(** * go-cronjob: the cron expression parser and the scheduler

    A shallow embedding of [cronexpression.go] (the six-field parser) and of
    the scheduler ([AddJob], [RemoveJob], [nextRunTime], [timeUntilNextJob],
    [isTimeMatching]), followed by the properties proved about them.

    Conventions.
    - A Go [string] is a sequence of bytes: [string] of 8-bit [ascii].
    - A Go [int] is a [Z]; [strconv.Atoi] only yields values of the 64-bit
      range, and every value the parser keeps lies between the bounds of its
      field, so none of the sums and differences below can wrap.
    - A Go [map[string]int] is a [gmap string Z]; the [nil] map is [∅].
    - A function returning [(T, error)] returns a [result T]. *)

From Equations Require Import Equations.
From stdpp Require Import gmap strings list.
From Stdlib Require Import ZArith Ascii String Lia DecimalString.

#[local] Open Scope string_scope.
#[local] Open Scope Z_scope.

(** ** Errors and results *)

(** One constructor per [fmt.Errorf] of the package, carrying the value the
    message is formatted with. *)
Inductive error : Type :=
| ErrFieldCount (got : nat)
| ErrInvalidValue (part : string)
| ErrOutOfRange (num : Z)
| ErrInvalidStepField (field : string)
| ErrInvalidStep (step : string)
| ErrInvalidRange (part : string)
| ErrInvalidRangeStart (start : string)
| ErrInvalidRangeEnd (stop : string)
| ErrIndexOutOfRange.

Inductive result (A : Type) : Type :=
| Ok (a : A)
| Err (e : error).
Arguments Ok {A} a.
Arguments Err {A} e.

Definition isOk {A} (r : result A) : bool :=
  match r with Ok _ => true | Err _ => false end.

(** ** The string functions of the Go library the parser calls *)

Module strings.

(** [strings.Contains(s, sep)] for a separator of one byte. *)
Fixpoint Contains (s : string) (sep : ascii) : bool :=
  match s with
  | EmptyString => false
  | String c r => Ascii.eqb c sep || Contains r sep
  end.

(** [strings.Count(s, sep)] for a separator of one byte. *)
Fixpoint Count (s : string) (sep : ascii) : nat :=
  match s with
  | EmptyString => 0%nat
  | String c r => ((if Ascii.eqb c sep then 1 else 0) + Count r sep)%nat
  end.

(** [strings.Split(s, sep)] for a separator of one byte: the pieces between
    the occurrences of [sep], one more than there are occurrences. *)
Fixpoint Split (s : string) (sep : ascii) : list string :=
  match s with
  | EmptyString => [EmptyString]
  | String c r =>
      if Ascii.eqb c sep then EmptyString :: Split r sep
      else match Split r sep with
           | [] => [String c EmptyString]
           | p :: ps => String c p :: ps
           end
  end.
(** X17: Neither key generation ever returns the empty text. *)
Theorem keys_are_nonempty (text context : str) :
  nonempty (_default_key upper isdecimal text context) = true /\
  nonempty (_local_translate upper isdecimal text context) = true.
Proof.
  assert (P : forall a n, nonempty (a ++ u "_PARAM_" ++ str_of_nat n) = true)
    by (intros; apply nonempty_app_r; reflexivity).
  assert (T : forall a, nonempty (a ++ u "_TEXT") = true)
    by (intros; apply nonempty_app_r; reflexivity).
  split.
  - unfold _default_key.
    destruct (negb (nonempty (strip (sub (index_pattern isdecimal) [] text)))).
    + destruct (nonempty (if nonempty context then upper context else []));
        [apply P | reflexivity].
    + destruct (default_words
                  (strip (sub (index_pattern isdecimal) [] text)))
        as [|w ws] eqn:W.
      * destruct (nonempty (if nonempty context then upper context else []));
          [apply T | reflexivity].
      * assert (N : nonempty w = true).
        { apply (default_words_tokens
                   (strip (sub (index_pattern isdecimal) [] text))).
          rewrite W. left; reflexivity. }
        destruct (nonempty (if nonempty context then upper context else []))
          eqn:M.
        -- apply nonempty_app_l, M.
        -- apply limit_nonempty, join_nonempty, N.
  - unfold _local_translate.
    destruct (negb (nonempty (strip (sub (index_pattern isdecimal) []
                                         text)))).
    + destruct (nonempty context); [apply P | reflexivity].
    + destruct (local_words
                  (strip (sub (index_pattern isdecimal) [] text)))
        as [|w ws] eqn:W.
      * destruct (0 <? length (findall (index_pattern isdecimal) text));
          [apply P | apply T].
      * assert (N : nonempty w = true).
        { apply (local_words_tokens
                   (strip (sub (index_pattern isdecimal) [] text))).
          rewrite W. left; reflexivity. }
        destruct (nonempty (if nonempty context then upper context else []))
          eqn:M.
        -- apply nonempty_app_l, M.
        -- apply limit_nonempty, join_nonempty, N.
Qed.

(** X18: The key of the translator path holds no character of the script
    range when the upper-cased scope name holds none. *)
Theorem local_translate_is_script_free (text context : str) :
  script_free (upper context) = true ->
  script_free (_local_translate upper isdecimal text context) = true.
Proof.
  intros U.
  assert (P : forall n, script_free
                          (upper context ++ u "_PARAM_" ++ str_of_nat n)
                        = true).
  { intros n. rewrite !script_free_app, U, script_free_digits. reflexivity. }
  assert (T : script_free (upper context ++ u "_TEXT") = true).
  { rewrite script_free_app, U. reflexivity. }
  unfold _local_translate.
  destruct (negb (nonempty (strip (sub (index_pattern isdecimal) [] text)))).
  - destruct (nonempty context); [apply P|].
    rewrite script_free_app, script_free_digits. reflexivity.
  - destruct (local_words (strip (sub (index_pattern isdecimal) [] text)))
      as [|w ws] eqn:W.
    + destruct (0 <? length (findall (index_pattern isdecimal) text));
        [apply P | exact T].
    + assert (J : forall m,
                 script_free (limit m (join (u "_") (w :: ws))) = true).
      { intros m. apply script_free_limit, script_free_join; [reflexivity|].
        intros x K. rewrite <- W in K.
        apply local_words_tokens in K. apply K. }
      destruct (nonempty context).
      * destruct (nonempty (upper context)); [|apply J].
        rewrite !script_free_app, U, J. reflexivity.
      * apply J.
Qed.



Lemma row_for_prefix (tr : option (translator World)) (context value : str) :
  nonempty context = true ->
  startswith (fst (row_for upper isdecimal _call_api tr context value))
             (upper context ++ u "_") = true.
Proof.
  intros C. unfold row_for.
  destruct (match tr with
            | Some t =>
                let (k, t') := translate upper isdecimal _call_api t value context in (k, Some t')
            | None => (_default_key upper isdecimal value context, None)
            end) as [key tr'].
  rewrite C. cbn [fst].
  destruct (startswith key (upper context ++ u "_")) eqn:S; cbn [negb].
  - exact S.
  - apply startswith_self_app.
Qed.

Lemma make_rows_prefix (context : str) (items : list (str * ChineseString)) :
  nonempty context = true ->
  forall tr,
    Forall (fun r => startswith (row_key r) (upper context ++ u "_") = true)
           (fst (make_rows upper isdecimal _call_api tr context items)).
Proof.
  intros C. induction items as [|[v cs] rest IH]; intros tr;
    cbn [make_rows]; [constructor|].
  pose proof (row_for_prefix tr context v C) as P.
  destruct (row_for upper isdecimal _call_api tr context v) as [key tr1].
  specialize (IH tr1).
  destruct (make_rows upper isdecimal _call_api tr1 context rest)
    as [rows tr2].
  cbn [fst] in *. constructor; [exact P | exact IH].
Qed.

(** X20: For a named scope every key of the table begins with the
    upper-cased scope name and an underscore, whatever the translator,
    its cache and the service return. *)
Theorem generate_keys_are_prefixed
        (tr : option (translator World)) (strings : list ChineseString)
        (context : str) :
  nonempty context = true ->
  match fst (generate upper isdecimal _call_api tr strings context) with
  | Some rows =>
      Forall (fun r => startswith (row_key r) (upper context ++ u "_") = true)
             rows
  | None => strings = []
  end.
Proof.
  intros C. unfold generate. destruct strings as [|s0 rest]; [reflexivity|].
  pose proof (@make_rows_prefix context (Dict.items (unique (s0 :: rest)))
                C tr) as P.
  destruct (make_rows upper isdecimal _call_api tr context
                      (Dict.items (unique (s0 :: rest)))) as [rows tr'].
  exact P.
Qed.

End TranslatorFacts.

Lemma local_translate_is_script_free_witness :
  script_free (_local_translate ascii_upper ascii_digit
                                (u "你好抽卡") (u "Battle")) = true.
Proof.
  apply (@local_translate_is_script_free ascii_upper ascii_digit
           (u "你好抽卡") (u "Battle")).
  vm_compute. reflexivity.
Defined.

Lemma generate_keys_are_prefixed_witness :
  match fst (generate ascii_upper ascii_digit (fixed_service (u "draw_card"))
                      (Some empty_translator) [sample_record] (u "Shop")) with
  | Some rows =>
      Forall (fun r => startswith (row_key r)
                                  (ascii_upper (u "Shop") ++ u "_") = true)
             rows
  | None => [sample_record] = []
  end.
Proof.
  apply (@generate_keys_are_prefixed ascii_upper ascii_digit unit
           (fixed_service (u "draw_card")) (Some empty_translator)
           [sample_record] (u "Shop")).
  reflexivity.
Defined.

(** ** Entries of the table that are never used *)

Lemma get_single {V : Type} (d : Dict.t V) (c : char) :
  Dict.get d [c] =
  Dict.get (filter (fun kv => length (fst kv) =? 1) d) [c].
Proof.
  induction d as [|[k v] d IH]; [reflexivity|].
  cbn [Dict.get filter fst].
  destruct (length k =? 1) eqn:L.
  - cbn [Dict.get]. destruct (str_eqb [c] k); [reflexivity | exact IH].
  - assert (E : str_eqb [c] k = false).
    { apply str_eqb_neq. intros <-. discriminate L. }
    rewrite E. exact IH.
Qed.

(** X21: [_default_key] looks the characters up one by one: the entries of
    its table whose key has two characters, such as the one for 探索,
    play no part in any key. *)
Theorem default_words_use_single_entries (text : str) :
  default_words text =
  map (lookup (single_entries default_word_map)) (filter is_chinese text).
Proof.
  rewrite default_words_map. apply map_ext. intros c.
  unfold lookup, single_entries. rewrite <- get_single. reflexivity.
Qed.

(** ** Removing the comment of a line *)

Lemma last_is_snoc (r : str) (x c : char) :
  last_is (r ++ [x]) c = char_eqb x c.
Proof. unfold last_is. rewrite rev_app_distr. reflexivity. Qed.

Lemma last_is_app (a b : str) (c : char) :
  b <> [] -> last_is (a ++ b) c = last_is b c.
Proof.
  intros N. unfold last_is. rewrite rev_app_distr.
  destruct (rev b) eqn:E; [|reflexivity].
  apply (f_equal (@rev char)) in E. rewrite rev_involutive in E.
  contradiction.
Qed.

Lemma contains_tail (p : str) (c : char) (s : str) :
  contains p (c :: s) = false -> contains p s = false.
Proof. cbn [contains]. intros H. apply orb_false_iff in H. apply H. Qed.

Lemma startswith_app_l (s p b : str) :
  startswith s p = true -> startswith (s ++ b) p = true.
Proof.
  revert s. induction p as [|y p IH]; intros s H.
  - destruct (s ++ b); reflexivity.
  - destruct s as [|x s]; [discriminate|]. cbn [app startswith] in *.
    apply andb_true_iff in H. destruct H as [-> H]. apply IH, H.
Qed.

Lemma contains_app_false (p a b : str) :
  contains p (a ++ b) = false -> contains p a = false.
Proof.
  intros H. destruct (contains p a) eqn:E; [|reflexivity].
  apply contains_iff in E. destruct E as [pre [s' [-> S]]].
  assert (K : contains p ((pre ++ s') ++ b) = true).
  { apply contains_iff. exists pre, (s' ++ b).
    split; [symmetry; apply app_assoc | apply startswith_app_l, S]. }
  rewrite K in H. discriminate.
Qed.

(** Outside a string, a stretch without quote and without two slashes
    in a row is copied. *)
Lemma remove_comment_code (code : str) :
  forall result rest,
    ~ In dquote code -> ~ In squote code ->
    contains [slash; slash] code = false ->
    (last_is result slash = true -> forall t, code <> slash :: t) ->
    remove_comment_loop (code ++ rest) result false None =
    remove_comment_loop rest (result ++ code) false None.
Proof.
  induction code as [|c code IH]; intros result rest D Q C B.
  - rewrite app_nil_r. reflexivity.
  - cbn [app remove_comment_loop].
    assert (E1 : char_eqb c dquote = false).
    { unfold char_eqb. apply N.eqb_neq. intros ->. apply D. left; reflexivity. }
    assert (E2 : char_eqb c squote = false).
    { unfold char_eqb. apply N.eqb_neq. intros ->. apply Q. left; reflexivity. }
    rewrite E1, E2. cbn [negb andb orb].
    assert (E3 : char_eqb c slash && last_is result slash = false).
    { destruct (char_eqb c slash) eqn:S; [|reflexivity].
      destruct (last_is result slash) eqn:L; [|reflexivity].
      apply char_eqb_eq in S. subst c. exfalso.
      exact (B eq_refl code eq_refl). }
    rewrite E3.
    replace (result ++ c :: code) with ((result ++ [c]) ++ code)
      by (rewrite <- app_assoc; reflexivity).
    apply IH.
    + intros K. apply D. right; exact K.
    + intros K. apply Q. right; exact K.
    + exact (contains_tail _ _ _ C).
    + rewrite last_is_snoc. intros S t ->. apply char_eqb_eq in S. subst c.
      cbn [contains startswith] in C. unfold char_eqb in C.
      rewrite N.eqb_refl in C. destruct t; discriminate C.
Qed.

(** Inside a double-quoted string everything up to the next double
    quote is copied, slashes included. *)
Lemma remove_comment_string (text : str) :
  forall result rest,
    ~ In dquote text ->
    remove_comment_loop (text ++ rest) result true (Some dquote) =
    remove_comment_loop rest (result ++ text) true (Some dquote).
Proof.
  induction text as [|c text IH]; intros result rest D.
  - rewrite app_nil_r. reflexivity.
  - cbn [app remove_comment_loop negb andb].
    assert (E : char_eqb c dquote = false).
    { unfold char_eqb. apply N.eqb_neq. intros ->. apply D. left; reflexivity. }
    rewrite E.
    replace (result ++ c :: text) with ((result ++ [c]) ++ text)
      by (rewrite <- app_assoc; reflexivity).
    apply IH. intros K. apply D. right; exact K.
Qed.
(** The stored progress is at or above [n]. *)
Definition progress_reached (db : storage.VersionedDB) (n : Z) : Prop :=
  exists stored,
    sql.channel_progress (storage.backend db) !! storage.channel db
      = Some stored /\ n <= stored.

(** The trace of [k] failures in a row, from the [n]-th on. *)
Fixpoint retries (start : Z) (n k : nat) : list action :=
  match k with
  | O => []
  | S k' => Subscribe start :: Sleep (capped n) :: retries start (S n) k'
  end.

(** A subscription that fails to open. *)
Definition unreachable : Attempt :=
  mkAttempt false (mkStream (Some "unavailable"%string) None None []) false.

End delivery.

(** ** Package committer, stub.go: the writes of the earlier stub *)

Module stub.

(** [type Stub struct]. A map that was not made is nil ([None]): reading
    it finds nothing, assigning into it panics. [committer.Stub] above is
    the stub whose two maps are made. *)
Record Stub : Type := mkStub {
  namespace : string;
  store : committer.WorldStateStore;
  block : Z;
  reads : option (gmap string committer.KVRead);
  writes : option (gmap string committer.KVWrite)
}.

(** [type StubFactory struct] *)
Record StubFactory : Type := mkStubFactory {
  factory_namespace : string;
  factory_store : committer.WorldStateStore
}.

(** [func (s StubFactory) New() (Stub, error)]: the two maps are left
    out of the struct literal. *)
Definition New (s : StubFactory) : Stub + error :=
  match committer.store_LastProcessedBlock (factory_store s) with
  | (_, Some err) => inr err
  | (lastBlock, None) =>
      inl (mkStub (factory_namespace s) (factory_store s) lastBlock None None)
  end.

(** A stub whose maps are made. *)
Definition made (s : committer.Stub) : Stub :=
  mkStub (committer.namespace s) (committer.store s) (committer.block s)
    (Some (committer.reads s)) (Some (committer.writes s)).

(** [func (s Stub) GetState(key string) ([]byte, error)];
    [s.reads[read.Key] = ...] panics on a nil map ([None]). *)
Definition GetState (s : Stub) (key : string)
    : option (Stub * (bytes * option error)) :=
  match committer.store_Get (store s) (namespace s) key (block s) with
  | (_, Some err) => Some (s, (None, Some err))
  | (None, None) => Some (s, (None, None))
  | (Some read, None) =>
      match reads s with
      | None => None
      | Some m =>
          Some (mkStub (namespace s) (store s) (block s)
                  (Some (<[committer.Key read :=
                             committer.mkKVRead (committer.Key read)
                               (Some (committer.BlockNum read,
                                      uint64 (committer.TxNum read)))]> m))
                  (writes s),
                (committer.Value read, None))
      end
  end.

(** [func (s Stub) PutState(key string, value []byte) error];
    [s.writes[key] = ...] panics on a nil map ([None]). *)
Definition PutState (s : Stub) (key : string) (value : bytes)
    : option (Stub * option error) :=
  if Nat.eqb (String.length key) 0 then Some (s, Some "key is empty"%string)
  else
    match writes s with
    | None => None
    | Some m =>
        Some (mkStub (namespace s) (store s) (block s) (reads s)
                (Some (<[key := committer.mkKVWrite key false value]> m)),
              None)
    end.
(** * not-another-microblog: the enrichment and feed pipeline of [src/lib/api.ts]

    A shallow embedding of the data-access layer of the microblog
    (posts, follows, hashtags, mentions, link previews) together with the
    relational schema of
    [src/supabase/migrations/20251007193858_create_micro_twitter_schema.sql].

    - [Text]:   the three extraction functions ([parseHashtags],
                [parseMentions], [parseUrls]) and the regular expressions
                they use.
    - [Store]:  the tables, their constraints and the queries that
                [api.ts] sends through the supabase client.
    - [Async]:  asynchronous functions as trees of awaited requests, run
                against a store that other clients use at the same time.
    - [Api]:    the functions of [api.ts].
    - the properties of the specification. *)

From Stdlib Require Import Bool Arith List String Ascii ZArith Lia.
From Stdlib Require Import Sorting.Sorted Sorting.Permutation.
Import ListNotations.

Set Implicit Arguments.

(* ===================================================================== *)
(** * Text: strings, the regular expressions and the parsers              *)
(* ===================================================================== *)

Module Text.

(** A JavaScript string is a sequence of UTF-16 code units.  The model
    covers the code units 0..255, one per [ascii] character. *)

Definition code (c : ascii) : nat := nat_of_ascii c.

Definition between (lo hi : nat) (c : ascii) : bool :=
  (lo <=? code c) && (code c <=? hi).

Definition isUpper (c : ascii) : bool := between 65 90 c.      (* A-Z *)
Definition isLower (c : ascii) : bool := between 97 122 c.     (* a-z *)
Definition isDigit (c : ascii) : bool := between 48 57 c.      (* 0-9 *)

(** [\w]: without the [u] and [i] flags this is [[A-Za-z0-9_]]. *)
Definition isWord (c : ascii) : bool :=
  isUpper c || isLower c || isDigit c || (code c =? 95).

(** [\s]: white space and line terminators; below U+0100 these are
    TAB, LF, VT, FF, CR, SPACE and NBSP. *)
Definition isSpace (c : ascii) : bool :=
  between 9 13 c || (code c =? 32) || (code c =? 160).

(** [[^\s]] *)
Definition notSpace (c : ascii) : bool := negb (isSpace c).

(** [String.prototype.toLowerCase] on one code unit: A-Z and the
    Latin-1 capitals U+00C0..U+00DE (without the sign U+00D7). *)
Definition lowerChar (c : ascii) : ascii :=
  if isUpper c || (between 192 222 c && negb (code c =? 215))
  then ascii_of_nat (code c + 32)
  else c.

Fixpoint toLowerCase (s : string) : string :=
  match s with
  | EmptyString => EmptyString
  | String c s' => String (lowerChar c) (toLowerCase s')
  end.

(** [s.slice(1)] *)
Definition slice1 (s : string) : string :=
  match s with
  | EmptyString => EmptyString
  | String _ s' => s'
  end.

Fixpoint forallb_string (f : ascii -> bool) (s : string) : bool :=
  match s with
  | EmptyString => true
  | String c s' => f c && forallb_string f s'
  end.

Fixpoint existsb_string (f : ascii -> bool) (s : string) : bool :=
  match s with
  | EmptyString => false
  | String c s' => f c || existsb_string f s'
  end.

(** [[a-z0-9_]]: the word characters that [toLowerCase] leaves alone. *)
Definition isLowerWord (c : ascii) : bool :=
  isLower c || isDigit c || (code c =? 95).

(** The string has a letter of A-Z. *)
Definition hasUpper (s : string) : bool := existsb_string isUpper s.

(** A tag or handle in normal form: not empty, made of [[a-z0-9_]]
    only. *)
Definition normalized (t : string) : Prop :=
  t <> EmptyString /\ forallb_string isLowerWord t = true.

(** [ys] is the duplicate-free collapse of [xs]. *)
Definition collapse_of (xs ys : list string) : Prop :=
  NoDup ys /\ forall x, In x ys <-> In x xs.

(** ** Regular expressions

    A greedy run [c+] of a character class. *)
Fixpoint takeWhile (f : ascii -> bool) (s : string) : string :=
  match s with
  | EmptyString => EmptyString
  | String c s' => if f c then String c (takeWhile f s') else EmptyString
  end.

Fixpoint dropPrefix (p s : string) : option string :=
  match p, s with
  | EmptyString, _ => Some s
  | String a p', String b s' => if Ascii.eqb a b then dropPrefix p' s' else None
  | String _ _, EmptyString => None
  end.

(** A regular expression is embedded as the partial function that gives,
    for the text starting at the current position, the substring matched
    at that position (if any). *)
Definition regex := string -> option string.

(** [/#(\w+)/] and [/@(\w+)/]: the sigil and a greedy non-empty run of
    word characters. *)
Definition sigilWord (sigil : ascii) : regex := fun s =>
  match s with
  | String c rest =>
      if Ascii.eqb c sigil then
        match takeWhile isWord rest with
        | EmptyString => None
        | w => Some (String c w)
        end
      else None
  | EmptyString => None
  end.

Definition plusRun (prefix rest : string) : option string :=
  match takeWhile notSpace rest with
  | EmptyString => None
  | run => Some (prefix ++ run)%string
  end.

◆ ◆ ◆

■ Exercise brief: Within the records above, each line containing "constructor" is to be returned.

■ Exercise answer:
(** One constructor per [fmt.Errorf] of the package, carrying the value the
    cbn [make_rows]; [constructor|].
  cbn [fst] in *. constructor; [exact P | exact IH].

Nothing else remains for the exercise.